Posiblemente quepa todo el mar en tus ojos
y quepa todo el sol en tu actitud de acuario;
como un perro amarillo te siguen los otoños,
y, ceñida de dioses fluviales y astronómicos,
eres la eternidad en la gota de espanto.
Tu ilusión se parece a una ciudad antigua,
a las caobas llenas de aroma entristecido,
a las piedras eternas y a las niñas heridas;
un pájaro de agosto se ahoga en tus pupilas,
y, como un traje oscuro, se te cae el delirio.
Seria como una espada, tienes la trial dulzura
de los viejos y tiernos sonetos del crepúsculo;
tu dignidad pueril arde como las frutas;
tus cantos se parecen a una gran jarra oscura
que se volcase arriba del ideal del mundo.
[...]
NIña de las historias melancólicas, niña;
niña de las novelas, niña de las tonadas:
tienes un gesto inmóvil de estampa de provincia
en el agua de asombro de la cara perdida
y en los serios cabellos goteados de dramas.
Estás sobre mi vida de piedra y hierro ardiente,
como la eternidad encima de los muertos;
recuerdo que viniste y has existido siempre,
mujer, mi mujer mía, conjunto de mujeres,
toda la especie humana se lamenta en tus huesos.
Llenas la tierra entera, como un viento rodante,
y tus cabellos huelen a tonadas oceánicas;
naranjo de los pueblos terrosos y joviales,
tienes la soledad llena de soledades,
y tu corazón tiene la forma de una lágrima.
[...]
Te pareces a esas cántaras populares,
tan graciosas y tan modestas de costumbres;
tu democracia inmóvil huele a yuyos rurales,
muchacha del país, florida de velámenes,
y la greda morena, triste de aves azules.
Derivas de mineros y de conquistadores,
ancha y violenta gente llevó tu sangre extraña,
y tu abuelo, don Domingo Sanderson, fue un HOMBRE;
y los miro y los veo cruzando el horizonte
con tu actitud futura encima de la espada.

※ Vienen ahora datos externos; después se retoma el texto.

(** The median of non-negative values exists and is non-negative. *)
Lemma median_nonneg l : l <> [] -> Forall (fun x => (0 <= x)%Qc) l ->
  exists m, median l = Ok m /\ (0 <= m)%Qc.
Proof.
  intros Hne Hall. unfold median.
  assert (Hlen : length (py_sorted dec_leb l) <> 0%nat)
    by (rewrite length_py_sorted; by destruct l).
  assert (Hs : Forall (fun x => (0 <= x)%Qc) (py_sorted dec_leb l)) by (by rewrite Forall_py_sorted).
  set (ordered := py_sorted dec_leb l) in *. set (n := length ordered) in *.
  rewrite (proj2 (Nat.eqb_neq n 0)) by done. cbn [raise_if]. rewrite bind_value. cbv zeta.
  assert (Hidx : forall i, (i < n)%nat -> exists x, list_index ordered i = Ok x /\ (0 <= x)%Qc).
  { intros i Hi. destruct (lookup_lt_is_Some_2 ordered i Hi) as [x Hx].
    exists x. unfold list_index. rewrite Hx. split; [done|].
    by eapply Forall_lookup_1. }
  pose proof (Nat.div_lt n 2 ltac:(lia) ltac:(lia)) as Hmid.
  destruct (n mod 2 =? 1)%nat; [by apply Hidx|].
  destruct (Hidx (n / 2 - 1)%nat ltac:(lia)) as (a & -> & Ha).
  destruct (Hidx (n / 2)%nat ltac:(lia)) as (b & -> & Hb).
  rewrite !bind_value, two_div. eexists. split; [reflexivity|].
  apply ctx_round_nonneg. unfold Qcle in *. change (this 0%Qc) with 0%Q in *. rewrite div_two.
  assert (H : (0 <= ctx_add a b)%Qc).
  { apply ctx_round_nonneg. unfold Qcle. change (this 0%Qc) with 0%Q. rewrite this_add. lra. }
  unfold Qcle in H. change (this 0%Qc) with 0%Q in H. lra.
Qed.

Eres la permanencia de las cosas profundas
y la amada geográfica llenando el Occidente;
tus labios y tus pechos son un panal de angustia,
y tu viente maduro es un racimo de uvas
colgado del parrón colosal de la muerte.
Ay, amiga, mi amiga, tan amiga, mi amiga,
cariñosa, lo mismo que el pan del hombre pobre;
naciste tú llorando y sollozó la vida:
yo te comparo a una cadena de fatigas
hecha para amarrar estrellas en desorden.

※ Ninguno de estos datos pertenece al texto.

(** A page in which nothing fails is acknowledged entry by entry. *)
Lemma page_drains capacity envs now claimed : (0 < capacity)%nat -> forall page w self refused,
  delivery capacity (w_stream w) (co_dedup self) (w_applied w) refused -> page_ok (w_stream w) page ->
  advance claimed envs self refused page = (w_consumer w, w_poll w, w_refused w) ->
  exists w', rtc (healthy_step envs now) w w' /\ w_poll w' = (if claimed then AwaitingRead else Idle)
  /\ world_delivery capacity w' /\ entries (w_stream w') = entries (w_stream w)
  /\ cursor (w_stream w') = cursor (w_stream w)
  /\ forall kv, kv ∈ pending (w_stream w') <-> kv ∈ pending (w_stream w) /\ kv.1 ∉ page.*1.
Proof.
  intros Hn. induction page as [|[m raw] rest IH]; intros w self refused HD Hpage; cbn [advance].
  { intros [= Hs Hp Hr]. exists w. split_and!; [constructor|done| |done|done|].
    - split; [by rewrite <- Hs, <- Hr|]. rewrite <- Hp. by destruct claimed.
    - intros kv. pose proof (not_elem_of_nil kv.1). tauto. }
  apply Forall_cons in Hpage as [(e & Hraw & Hm) Hrest]. cbn in Hraw, Hm. subst raw.
  destruct (handle_begin self (m, Some (dump_envelope e)) claimed (envs m)) as [self1 turn] eqn:Eb.
  destruct (handle_begin_ok _ _ _ _ _ _ _ _ _ _ _ HD Hm Eb) as (Hd & HD' & Hturn). rewrite <- Hd in HD'.
  assert (Hack : forall w0 o, w_poll w0 = AwaitingAck claimed m o rest ->
    delivery capacity (w_stream w0) (co_dedup (w_consumer w0)) (w_applied w0) (w_refused w0) ->
    w_stream w0 = w_stream w -> e ∈ (w_applied w0).*1 \/ e ∈ (w_refused w0).*1 ->
    exists w', rtc (healthy_step envs now) w0 w' /\ w_poll w' = (if claimed then AwaitingRead else Idle)
    /\ world_delivery capacity w' /\ entries (w_stream w') = entries (w_stream w)
    /\ cursor (w_stream w') = cursor (w_stream w)
    /\ forall kv, kv ∈ pending (w_stream w') <-> kv ∈ pending (w_stream w) /\ kv.1 ∉ m :: rest.*1).
  { intros w0 o Hp HD0 Hst Hin. set (w1 := healthy_await envs now w0).
    assert (Hw1 : w_stream w1 = (stream_ack (w_stream w0) m).1 /\ w_applied w1 = w_applied w0
      /\ advance claimed envs (acked_at now (count C_acked (w_consumer w0))) (w_refused w0) rest
         = (w_consumer w1, w_poll w1, w_refused w1)).
    { unfold w1, healthy_await. rewrite Hp. unfold follow, ack_answered.
      by destruct (advance _ _ _ _ _) as [[]]. }
    destruct Hw1 as (Hst1 & Hap1 & Hadv).
    assert (HD1 : delivery capacity (w_stream w1) (co_dedup (acked_at now (count C_acked (w_consumer w0))))
      (w_applied w1) (w_refused w0)).
    { rewrite Hst1, Hap1. eapply delivery_ack; [exact HD0|rewrite Hst; exact Hm|exact Hin]. }
    assert (Hrest1 : page_ok (w_stream w1) rest) by (rewrite Hst1, Hst; exact Hrest).
    destruct (IH w1 _ _ HD1 Hrest1 Hadv) as (w' & Hrun & Hph & HD2 & He2 & Hc2 & Hpend). rewrite Hst1 in *.
    exists w'. split_and!; [by eapply rtc_l|done|done|by rewrite He2, Hst|by rewrite Hc2, Hst|].
    intros kv. rewrite Hpend, Hst. cbn. unfold dict_pop. rewrite list_elem_of_filter, not_elem_of_cons. tauto. }
  destruct turn as [x|o|o|e' event]; [done|done| |]; intros [= Hs Hp Hr].
  - apply (Hack w o); [done|by rewrite <- Hs, <- Hr|done|by rewrite <- Hr].
  - destruct Hturn as (-> & Hev & Hdup). set (w1 := healthy_await envs now w).
    assert (Hw1 : w1 = {| w_epochs := w_epochs w; w_publisher := w_publisher w; w_stream := w_stream w;
      w_consumer := applied_at now (from_envelope e) (w_consumer w); w_poll := AwaitingAck claimed m APPLIED rest;
      w_applied := w_applied w ++ [(e, event)]; w_refused := w_refused w |}).
    { unfold w1, healthy_await. by rewrite <- Hp. }
    destruct (Hack w1 APPLIED) as (w' & Hrun & Hrest').
    + by rewrite Hw1.
    + rewrite Hw1. cbn. apply delivery_apply with m; [done|by rewrite <- Hs, <- Hr|done| |done].
      rewrite <- Hs, Hd. exact Hdup.
    + by rewrite Hw1.
    + left. rewrite Hw1. cbn. rewrite fmap_app, elem_of_app. right. by apply list_elem_of_singleton.
    + exists w'. split; [|exact Hrest']. eapply rtc_l; [reflexivity|exact Hrun].
Qed.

El viaje (Carlos de Rokha)
Cuando volví a aquel pueblo en que viví de niño
todo estaba lo mismo que en los días perdidos.
Nadie vino a esperarme a la estación dormida
Yo traía en mis ojos equipajes de sombras
Las casas bostezaban llenas de polvo umbrío.
No encontré a los vecinos
que hablaban con mi abuelo
en la paz de la tarde cuando se acaba el día.

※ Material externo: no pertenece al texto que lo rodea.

(** Several compactions. *)
Fixpoint run_compact (store : gmap string (gmap string Text)) (us : list CompactedReferenceState)
    : result (gmap string (gmap string Text)) :=
  match us with
  | [] => Ok store
  | u :: us => r ← compact prefix store u; run_compact r.2 us
  end.

Definition about (d : date) (i : string) (u : CompactedReferenceState) : Prop :=
  d = cr_trading_date u /\ i = cr_instrument_identity u.
#[export] Instance about_dec d i u : Decision (about d i u).
Proof. unfold about. apply _. Defined.

Lemma run_compact_spec us : Forall storable us -> forall store, store_ok store ->
  exists store', run_compact store us = Ok store' /\ store_ok store'
  /\ forall d i, date_ok d = true -> reference_get prefix store' d i
     = foldl advance (reference_get prefix store d i) (filter (about d i) us).
Proof.
  induction 1 as [|u us Hu _ IH]; intros store Hok; cbn [run_compact]; [by exists store|].
  destruct (compact_spec store u Hok Hu) as (store1 & -> & Hok1 & Hget1). cbn [mbind result_bind snd].
  destruct (IH store1 Hok1) as (store2 & -> & Hok2 & Hget2). exists store2. split_and!; [done|done|].
  intros d i Hd. rewrite Hget2, Hget1 by done. rewrite filter_cons.
  destruct (decide (about d i u)) as [Ha|Ha]; [rewrite decide_True by exact Ha|rewrite decide_False by exact Ha]; done.
Qed.

Lemma store_ok_empty : store_ok ∅.
Proof. intros d i raw _. unfold read_all_raw. by rewrite lookup_empty. Qed.

End Store.

(** ** What a sequence of updates leaves *)

Definition older (a b : CompactedReferenceState) : Prop :=
  ordering_ltb (ordering a) (ordering b) = true.

(** The last value of a field that was carried. *)
Definition latest (f : CompactedReferenceState -> option Decimal) (l : list CompactedReferenceState)
    : option Decimal := foldl (fun acc u => keep (f u) acc) None l.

Todos, todos yacían en sus nichos helados.
Sólo unas hojas loicas jugaban en alambres
que muy breves medían la extensión del villorio.
En el viejo molino
nadie movía ahora la ya gastada rueda.
Los campanarios mudos, las plazas casi secas
sin sus rondas de niños y de pájaros.
Los labriegos lejanos consumían sus manos
trabajando la tierra como en el tiempo antiguo.
Visiones olvidadas, telarañas heridas, puertas todas en sombras
me hablaban de un pasado de remotas anuencias.
Quise llorar entonces,
pero volví mi rostro
y un silencio de asombro me acompañó al regreso
cuando volví del pueblo en que viví mi infancia.
Segunda agonía y alabanza (Carlos de Rokha)
Es tan lenta la agonía de aquel que ama los frutos cálidos
¿Quién en la hora de la muerte no adorará la alegría de los
--------[juncos?
¿Quién no evocará la ventura de las ondas que nunca se
--------[detienen?
Es tan persistente el dolor de mis ojos
que niego el paraíso y afirmo que la luz no podría vivir sin
--------[la sombra.
Digo que nada hace suyo al hombre sino después de un largo
--------[dolor hacia adentro
por mortaja de viento recóndito impulsado
hasta que la misma sangre es una piedra donde sus
--------[deudos lloran.
Digo que hasta los huesos duelen cuando canta (tanto como si
--------[naciéramos de nuevo)
y todo duele ¡oh!, alta corona mortal de la tiniebla que me
--------[abisma
¡oh!, laúd de ceniza que sólo dedos ciegos
podrían pulsar al pie de los quietos limoneros ahora plateados
--------[por la luna.
Hay una hora para llorar la dicha semejante a un río perdido
pues todo lo que amas cesará en un instante de latir
y sólo los profundos cánticos en que el hombre celebra
el fuego, el mar, la sangre y su agonía
serán, os digo, eternos como el héroe
que allí desnudo y libre un día alzara
las doradas columnas que sostendrán la tierra.